Its not actually necessary to add any new primitives though. Most of the time, composite operations can represent higher-level operations. I'll expand on this below.
> I am personally interested in more complex data structures such as matrices and trees
Trees can be modelled in OT using only the primitives of insert, update, and delete, providing that you support linear addresses (i.e. paths). We know from Lisp that everything else can be modelled from trees, so you effectively get a general-purpose system from just three primitives. CoPowerPoint was implemented using this approach and allows arbitrary graphical editing.
Still, avoiding OT has led to some interesting new ideas and I look forward to seeing how things progress.
did you end up using https://github.com/markdown-it/markdown-it for the AST pass?
Sounds very interesting to me. This is an editor I have been looking for so long. Google's Kix generates a lot of DOM elements. Medium's sounds good in theory, but I haven't been able to try it due to the requirement of Twitter, and its clones just mimic the interface, not the functionality (still using contentEditable).

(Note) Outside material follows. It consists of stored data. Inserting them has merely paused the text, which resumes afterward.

Lemma log_files_hold_one_line_per_row_witness :
  let fs := FS {[ ["data"] ]} {[ ["data"; "sweep.csv"] := "v_in,i_out" ++ newline ]} in
  let row := [VInt 48; VFloat 2.5] in
  let lines_of fs p := count_lines (default EmptyString (files fs !! p)) in
  lines_of (log_data (H := FloatDecimal.float_text) ["data"; "sweep"] row false fs).2
           ["data"; "sweep.csv"] = 2%nat
  /\ lines_of (dump_data (H := FloatDecimal.float_text) ["data"] "sweep"
                 [row; row; row] fs).2 ["data"; "sweep.csv"] = 3%nat.
Proof.
  cbv zeta.
  set (fs := FS {[ ["data"] ]}
               {[ ["data"; "sweep.csv"] := "v_in,i_out" ++ newline ]}).
  set (row := [VInt 48; VFloat 2.5]).
  assert (Forall (on_one_line (H := FloatDecimal.float_text)) row) as Hrow
    by (repeat constructor; vm_compute; reflexivity).
  split.
  - etransitivity; [| reflexivity].
    exact (proj1 (log_files_hold_one_line_per_row
             (H := FloatDecimal.float_text) ["data"; "sweep"] [] EmptyString
             row [] false fs
             (log_data (H := FloatDecimal.float_text) ["data"; "sweep"] row
                false fs).2) Hrow eq_refl).
  - exact (proj2 (log_files_hold_one_line_per_row
             (H := FloatDecimal.float_text) [] ["data"] "sweep" []
             [row; row; row] true fs
             (dump_data (H := FloatDecimal.float_text) ["data"] "sweep"
                [row; row; row] fs).2)
             ltac:(by repeat constructor) eq_refl).
Defined.

Lemma dump_array_data_always_writes_one_line_witness :
  let fs := FS {[ ["data"] ]} ∅ in
  let data := [[VStr "a"; VStr ("b" ++ newline ++ "c")]; [VFloat 2.5]] in
  exists text,
    files (dump_array_data (H := FloatDecimal.float_text) ["data"; "run"] data
             true (Some (VStr EmptyString)) fs).2
      !! joinpath (parent ["data"; "run"]) (stem ["data"; "run"] ++ ".csv")
      = Some text
    /\ count_lines text = 1%nat.
Proof.
  cbv zeta.
  refine (dump_array_data_always_writes_one_line
            (H := FloatDecimal.float_text) ["data"; "run"]
            [[VStr "a"; VStr ("b" ++ newline ++ "c")]; [VFloat 2.5]]
            (Some (VStr EmptyString)) (FS {[ ["data"] ]} ∅) _ _ _ _).
  - by repeat constructor.
  - intros fill [= <-]. exact I.
  - vm_compute. reflexivity.
Defined.

Lemma dump_array_data_drops_the_last_suffix_witness :
  let fs := FS {[ ["data"] ]} ∅ in
  (exists text,
     dump_array_data (H := FloatDecimal.float_text) ["data"; "rail_3.3V"]
       [[VInt 1]] true None fs
     = write_text ["data"; "rail_3.csv"] true text fs)
  /\ log_data (H := FloatDecimal.float_text) ["data"; "rail_3.3V"] [VInt 1]
       true fs
     = write_text ["data"; "rail_3.3V.csv"] true
         (row_text (H := FloatDecimal.float_text) [VInt 1]) fs.
Proof.
  cbv zeta.
  exact (dump_array_data_drops_the_last_suffix (H := FloatDecimal.float_text)
           ["data"] "rail_3" "3V" [VInt 1] [[VInt 1]] true None
           (FS {[ ["data"] ]} ∅)
           ltac:(discriminate) ltac:(discriminate) eq_refl).
Defined.

End Driver_examples.

Section Concrete_run_directories.
Import data_management.




End Concrete_run_directories.

Section Concrete_bench.
Import EnvironmentSetup Mock Spec.

Lemma unreadable_configuration_fails_first_witness :
  exists e,
    __init__ (H := bench) (SetupFile "bench.json") true (Some ["gen"]) None
             (fresh 0%nat)
    = (inl e, fresh 0%nat).
Proof.
  exact (unreadable_configuration_fails_first (H := bench)
           (SetupFile "bench.json") true (Some ["gen"]) None 0%nat eq_refl).
Defined.

Lemma check_mask_accepts_configured_masks_witness :
  let cfg := [("gen", generator "GPIB0::1::INSTR")] in
  let st mask :=
    Registry (W := nat) (D := string)
      {[ "configuration" := Configuration cfg;
         "object_mask" := ObjectMask mask ]} 0%nat [] [] in
  (check_mask (W := nat) (D := string) (st {[ "gen" ]})).1 = inr tt
  /\ (check_mask (W := nat) (D := string) (st {[ "gen"; "scope" ]})).1 <> inr tt.
Proof.
  cbv zeta.
  set (cfg := [("gen", generator "GPIB0::1::INSTR")]).
  split.
  - apply (check_mask_accepts_configured_masks (W := nat) (D := string) {[ "gen" ]} cfg);
      [ by simplify_map_eq | by simplify_map_eq |].
    apply (bool_decide_unpack _). vm_compute. exact I.
  - intros Hok.
    apply (check_mask_accepts_configured_masks (W := nat) (D := string)
             {[ "gen"; "scope" ]} cfg) in Hok;
      [| by simplify_map_eq | by simplify_map_eq ].
    revert Hok. apply (bool_decide_eq_false_1 _). vm_compute. reflexivity.
Defined.

Lemma bench_entries_fail_softly (address : string) :
  fails_softly (H := bench) (generator address).
Proof.
  unfold fails_softly. simpl. intros w e w'.
  case_bool_decide; [| done]. by intros [= <- <-].
Qed.
(** The format specification [.4f].  An [int] and a [float64] scalar accept
    it.  [ndarray.__format__] forwards to the element only for an array of
    dimension 0; for any other array it falls back to [object.__format__],
    which raises [TypeError] on a non-empty specification.  The result is
    the number that gets printed (its rounding to four decimals is not
    modelled). *)
Definition format_4f (v : pyval) : option R :=
  match v with
  | PyInt n => Some (IZR n)
  | PyNp (Scalar x) => Some x
  | PyNp (Array1 _) => None
  end.

(** ** The simulation object *)

Record RTDSimulation : Type := mkRTDSimulation {
  dt : R;
  noise_level : R;
  static_core : R * R;
  eigen_decay : R;
  phi_state : R * R
}.

(** [__init__]: the object [RTDSimulation()] builds. *)
Definition init : RTDSimulation :=
  {| dt := 0.01;
     noise_level := 0.4;
     static_core := (0, 0);
     eigen_decay := 0.85;
     phi_state := (0, 0) |}.

(** The object after the assignment [self.eigen_decay = d]. *)
Definition with_eigen_decay (self : RTDSimulation) (d : R) : RTDSimulation :=
  {| dt := dt self;
     noise_level := noise_level self;
     static_core := static_core self;
     eigen_decay := d;
     phi_state := phi_state self |}.

(** ** The recursive filter *)

Definition apply_rtd_filter (self : RTDSimulation)
    (raw_signal predicted_state : npval) : npval :=
  let error := np_sub raw_signal predicted_state in
  let gamma_correction :=
    np_mul error (Scalar (1 - eigen_decay self)) in
  let new_state := np_add predicted_state gamma_correction in
  new_state.

(** Repeated application with a constant raw input [r]:
    [s 0 = predicted0], [s (k+1) = update r (s k)]. *)
Fixpoint iterate_filter (self : RTDSimulation) (r predicted0 : R) (k : nat)
  : npval :=
  match k with
  | O => Scalar predicted0
  | S k' =>
      apply_rtd_filter self (Scalar r) (iterate_filter self r predicted0 k')
  end.

(** ** The coherence metric of the log line *)

(** [1.0 - (np.abs(stable_pos - target_pos) / (np.abs(target_pos) + 1.5))] *)
Definition coherence (stable_pos target_pos : npval) : exn + npval :=
  match np_divide (np_abs (np_sub stable_pos target_pos))
                  (np_add (np_abs target_pos) (Scalar 1.5)) with
  | inl e => inl e
  | inr q => inr (np_sub (Scalar 1) q)
  end.

(** ** The process state [run] works on *)

(** A line written to standard output. *)
Inductive line : Type :=
| BannerStarted                  (* --- RTD Simulation Started --- *)
| BannerTarget                   (* Target: Full Robotic Autonomy ... *)
| BannerNoise (percent : R)      (* Environmental Noise Level: ...% *)
| Rule                           (* forty dashes *)
| StepLine (i : Z) (c : R)       (* Step i | Coherence: c | Status: STABLE *)
| SimulationComplete             (* Simulation Complete: ... *)
| FrameworkReady.                (* RTD Framework: Ready for ... *)

(** The number of variates drawn so far from the process-wide random
    generator, the lines printed so far, and the local variables of [run]. *)
Record state : Type := mkState {
  consumed : nat;
  stdout : list line;
  current_prediction : npval;
  raw_sensor_data : list npval;
  rtd_trajectory : list npval
}.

The closest one I saw was Aloha Editor v2. A little bit buggy and lack of document.
But I realize I don't need collaborative editing. Hopefully this will be separated into a component instead of built-in. Not all rich text editors need collaboration.
https://www.indiegogo.com/projects/prosemirror/#/story
An index/offset based approach isn't the best solution, even with OT. Instead, we should have been looking at this problem as a linked list, where every character has a unique ID that can be pointed to. Doing operations this way is safe and becomes idempotent.
I'm busy building a database to back this type of data, but will be implementing a solution using this approach soon. Great work to everybody else hitting this problem, keep it up!